# Kramer Ferrington???



## Ti-Ron (Mar 21, 2007)

Anyone have any info about this?
Friend of mine as gotten one from a relative but can't find many information.

The model is clearly a KFS2 since there's dot and no binding one the neck. But the headstock says Ferrington onstead of Kramer. 

Thanks for the help.


----------



## Lord-Humongous (Jun 5, 2014)

There was one that I looked at about a year ago locally. The designer (Ferrington) built some of his own guitars either before or after licensing the design to Kramer. I'm a little fuzzy on what the exact situation was. Neat guitar regardless. 


Sent from my iPhone using Tapatalk


----------



## Accept2 (Jan 1, 2006)

I had one exactly like that only with a big Kramer label.
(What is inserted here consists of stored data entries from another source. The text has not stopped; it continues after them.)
(** The add handler with both slots filled and a time that parses, path
    by path: every path ends by returning the reset-all-slots event. *)
Lemma add_run_paths (tracker : Tracker) (event_name time_str : string)
      (parsed start_ end_ : datetime) (st : State) :
  get_slot tracker "event" = Some event_name -> event_name <> "" ->
  get_slot tracker "time" = Some time_str -> time_str <> "" ->
  strptime time_str = inr parsed ->
  localize parsed = Done start_ ->
  add_timedelta start_ 0 3600 = Done end_ ->
  AddEventToCalendar.run w tracker st
  = match get_calendar_service w st with
    | (Raised e, st1) => (Done [AllSlotsReset], uttered (add_error_message e) st1)
    | (Done None, st1) => (Done [AllSlotsReset], uttered service_failure st1)
    | (Done (Some service), st1) =>
        match get_events w service (isoformat start_) (isoformat end_) st1 with
        | (Raised e, st2) =>
            (Done [AllSlotsReset], uttered (add_error_message e) st2)
        | (Done (conflicting_event :: _), st2) =>
            (Done [AllSlotsReset],
             uttered
               match start_of conflicting_event, summary conflicting_event with
               | Raised e, _ => add_error_message e
               | Done _, None => add_error_message (key_error "summary")
               | Done event_start, Some s => conflict_message s event_start
               end st2)
        | (Done [], st2) =>
            match add_event w service event_name start_ end_ st2 with
            | (Raised e, st3) =>
                (Done [AllSlotsReset], uttered (add_error_message e) st3)
            | (Done created, st3) =>
                (Done [AllSlotsReset],
                 uttered (if truthy_dict created
                          then confirmation event_name start_ end_
                          else insert_failure) st3)
            end
        end
    end.
Proof.
  intros He Hne Ht Hnt Hp Hs Hend.
  rewrite (add_run_filled tracker event_name time_str st He Hne Ht Hnt).
  unfold try_except.
  rewrite (attempt_paths event_name time_str parsed start_ end_ Hp Hs Hend st).
  assert (Caught : forall e st',
             bind (if is_ValueError e then
                     utter_message
                       ("Time parsing error: " ++ exn_str e
                        ++ ". Please ensure the time is in 'DD/MM/YY HH:MM:SS' format.")
                   else utter_message ("An unexpected error occurred: " ++ exn_str e))
                  (fun _ => ret (@None (list RasaEvent))) st'
             = (Done None, uttered (add_error_message e) st')).
  { intros e st'. unfold add_error_message, uttered, bind, ret.
    destruct (is_ValueError e); reflexivity. }
  destruct (get_calendar_service w st) as [[[service|]|e] st1];
    [| reflexivity | rewrite Caught; reflexivity].
  destruct (get_events w service _ _ st1) as [[[|ev evs]|e] st2];
    [| | rewrite Caught; reflexivity].
  - destruct (add_event w service event_name start_ end_ st2) as [[created|e] st3];
      [reflexivity | rewrite Caught; reflexivity].
  - destruct (start_of ev) as [event_start|e]; [|rewrite Caught; reflexivity].
    destruct (summary ev); [reflexivity | rewrite Caught; reflexivity].
Qed.

(** The get handler, path by path: every path ends by returning the
    empty list. *)
Lemma get_run_paths (tracker : Tracker) (st : State) :
  GetEvent.run w tracker st
  = match get_calendar_service w st with
    | (Raised e, st1) => (Done [], uttered (get_error_message e) st1)
    | (Done None, st1) => (Done [], uttered service_failure st1)
    | (Done (Some service), st1) =>
        let st2 := snd (now w (snd (now w st1))) in
        match add_timedelta (utcnow w (S (clock st1))) 365 0 with
        | Raised e => (Done [], uttered (get_error_message e) st2)
        | Done next_year =>
            match get_events w service (isoformat (utcnow w (clock st1)) ++ "Z")
                             (isoformat next_year ++ "Z") st2 with
            | (Raised e, st3) => (Done [], uttered (get_error_message e) st3)
            | (Done [], st3) => (Done [], uttered no_events st3)
            | (Done (event :: events), st3) =>
                (Done [],
                 uttered match GetEvent.format_events (event :: events) with
                         | Done lines => upcoming lines
                         | Raised e => get_error_message e
                         end st3)
            end
        end
    end.
Proof.
  unfold GetEvent.run, GetEvent.attempt.
  unfold bind at 1, try_except at 1. unfold bind at 1.
  destruct (get_calendar_service w st) as [[[service|]|e] st1]; try reflexivity.
  unfold bind at 1, now at 1. unfold bind at 1, now at 1.
  cbn [clock]. unfold bind at 1, lift at 1.
  destruct (add_timedelta (utcnow w (S (clock st1))) 365 0) as [next_year|e];
    [|reflexivity].
  unfold bind at 1. cbv zeta.
  cbn [now snd token_pickle clock stdout messages calls].
  match goal with
  | |- context [get_events w service ?a ?b ?s] =>
      destruct (get_events w service a b s) as [[[|ev evs]|e] st3]
  end; try reflexivity.
  unfold bind at 1, lift at 1.
  destruct (GetEvent.format_events (ev :: evs)); reflexivity.
Qed.

Lemma messages_uttered (text : string) (st : State) :
  messages (uttered text st) = (messages st ++ [text])%list.
Proof. reflexivity. Qed.

Lemma calls_uttered (text : string) (st : State) :
  calls (uttered text st) = calls st.
Proof. reflexivity. Qed.

(** The lines of a list of events that all have a start. *)
Lemma format_events_lines (events : list Event) :
  Forall has_start events ->
  GetEvent.format_events events = Done (map event_line events).
Proof.
  induction 1 as [|event events Hev _ IH]; [reflexivity|].
  cbn [GetEvent.format_events map]. rewrite IH.
  unfold event_line, start_of, has_start in *.
  destruct (start event); [reflexivity|contradiction].
Qed.

Lemma add_run_unparsed (tracker : Tracker) (event_name time_str error_text : string)
      (st : State) :
  get_slot tracker "event" = Some event_name -> event_name <> "" ->
  get_slot tracker "time" = Some time_str -> time_str <> "" ->
  strptime time_str = inl error_text ->
  AddEventToCalendar.run w tracker st
  = (Done [AllSlotsReset],
     uttered (add_error_message (Exn ValueError error_text)) st).
Proof.
  intros He Hne Ht Hnt Hp.
  rewrite (add_run_filled tracker event_name time_str st He Hne Ht Hnt).
  unfold AddEventToCalendar.attempt. rewrite Hp. reflexivity.
Qed.

Section AddRuns.

Variables (tracker : Tracker) (event_name time_str : string)
          (parsed start_ end_ : datetime) (service : Service) (st : State).
Hypothesis Hevent : get_slot tracker "event" = Some event_name.
Hypothesis Hevent_filled : event_name <> "".
Hypothesis Htime : get_slot tracker "time" = Some time_str.
Hypothesis Htime_filled : time_str <> "".
Hypothesis Hparse : strptime time_str = inr parsed.
Hypothesis Hstart : localize parsed = Done start_.
Hypothesis Hend : add_timedelta start_ 0 3600 = Done end_.

(** No service: the failure message, and nothing else happens. *)
Lemma add_run_no_service :
  fst (get_calendar_service w st) = Done None ->
  exists st1,
    messages st1 = messages st /\ calls st1 = calls st
    /\ AddEventToCalendar.run w tracker st
       = (Done [AllSlotsReset], uttered service_failure st1).
Proof.
  intros Hsvc.
  rewrite (add_run_paths tracker event_name time_str parsed start_ end_ st
             Hevent Hevent_filled Htime Htime_filled Hparse Hstart Hend).
  destruct (quiet_get_calendar_service w st) as (Qm & Qc & _).
  destruct (get_calendar_service w st) as [r st1]. cbn [fst snd] in *. subst r.
  exists st1. auto.
Qed.

Hypothesis Hservice : fst (get_calendar_service w st) = Done (Some service).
My top warped really bad. Even though its not a real acoustic and low end, it was my favorite acoustic I ever had. Because it was cool!...........


----------



## bzrkrage (Mar 20, 2011)

Neil Finn from Crowed House was a big fan of this model. This is the drummer Paul Hester during a pub gig










Sent from my iPhone using Tapatalk


----------



## Ti-Ron (Mar 21, 2007)

Accept2 said:


> I had one exactly like that only with a big Kramer label. My top warped really bad. Even though its not a real acoustic and low end, it was my favorite acoustic I ever had. Because it was cool!...........





Lord-Humongous said:


> There was one that I looked at about a year ago locally. The designer (Ferrington) built some of his own guitars either before or after licensing the design to Kramer. I'm a little fuzzy on what the exact situation was. Neat guitar regardless.


Did one of you knows how to tell if it's before or after Kramer period?


----------



## Diablo (Dec 20, 2007)

i remember the ads in guitar mags in the mid '80s with EVH holding one of these on the beach yet in full rock star stage clothing, lol.
I never played one, but everything I heard about them was underwhelming. one of those cases when trying to be too many things (an electric and an acoustic) results in being not particularly good at either.


----------



## 4345567 (Jun 26, 2008)

__________


----------



## fretboard (May 31, 2006)

Anything here help you out?

http://www.vintagekramer.com/company44.htm

http://www.vintagekramer.com/Ferr/postkramerferrington1.jpeg


----------



## Ti-Ron (Mar 21, 2007)

fretboard said:


> Anything here help you out?
> 
> http://www.vintagekramer.com/company44.htm
> 
> http://www.vintagekramer.com/Ferr/postkramerferrington1.jpeg



Will have a read for lunch time! 
Thanks!


----------



## Jimi D (Oct 27, 2008)

Accept2 said:


> I had one exactly like that only with a big Kramer label. My top warped really bad. Even though its not a real acoustic and low end, it was my favorite acoustic I ever had. Because it was cool!...........


The other difference with the one you had was that it had the groovy Kramer tiger claw inlays, which were wicked cool... You got that guitar from me and I bought it new... it played great but really wasn't very practical... I wonder where it is now?


----------



## Pierrafeux (Jul 12, 2012)

I had one couple years ago (in the 80's) and she finish on the wall in thousand of pieces. That thing was a real crappy guitar, never stay tune. I told to myself, if it's no good for me it ain't good for anybody so she visit the wall couple times........lolllll


----------



## robare99 (Jan 9, 2012)

I have a few of those bad boys. Not bad if plugged into some effects. Kinda dated these days, they can be played ironically lol.


----------



## Accept2 (Jan 1, 2006)

Jimi D said:


> The other difference with the one you had was that it had the groovy Kramer tiger claw inlays, which were wicked cool... You got that guitar from me and I bought it new... it played great but really wasn't very practical... I wonder where it is now?


My guess is that the top is in a museum somewhere in a display where they show rogue waves.........


----------



## mhammer (Nov 30, 2007)

Danny Ferrington has made some fascinating guitars for a lot of famous people. I have a book about his luthiery, and some of the instruments pictured are gorgeous. I think one of the earliest acoustic-that-looks-like-a-rocker guitars he made was an acoustic modelled on the GIbson Explorer, for Carlene Carter.


----------



## Ti-Ron (Mar 21, 2007)

Yeah, got a picture of the serial number:


----------



## Ti-Ron (Mar 21, 2007)

Every info I've found about those FErrington stated that serial number should start with letters: FR, FC, FB... this one have no letters... confusing!


----------



## jboy (Mar 25, 2021)

robare99 said:


> I have a few of those bad boys. Not bad if plugged into some effects. Kinda dated these days, they can be played ironically lol.


hello, i know this is an old post but would you like to sell any of your Ferringtons ? Thanks,
John


----------



## Ocraled (6 mo ago)

Hello. I have two Ferringtons and have started to think about selling them.
Are there any "guideline", regarding on prices? As type of fretboard inlays, matching color headstocks etc?
Or are the prices simply based on demand and finding the right buyer?
When searching for current and old sales the scale can be from 200-1200 usd.


----------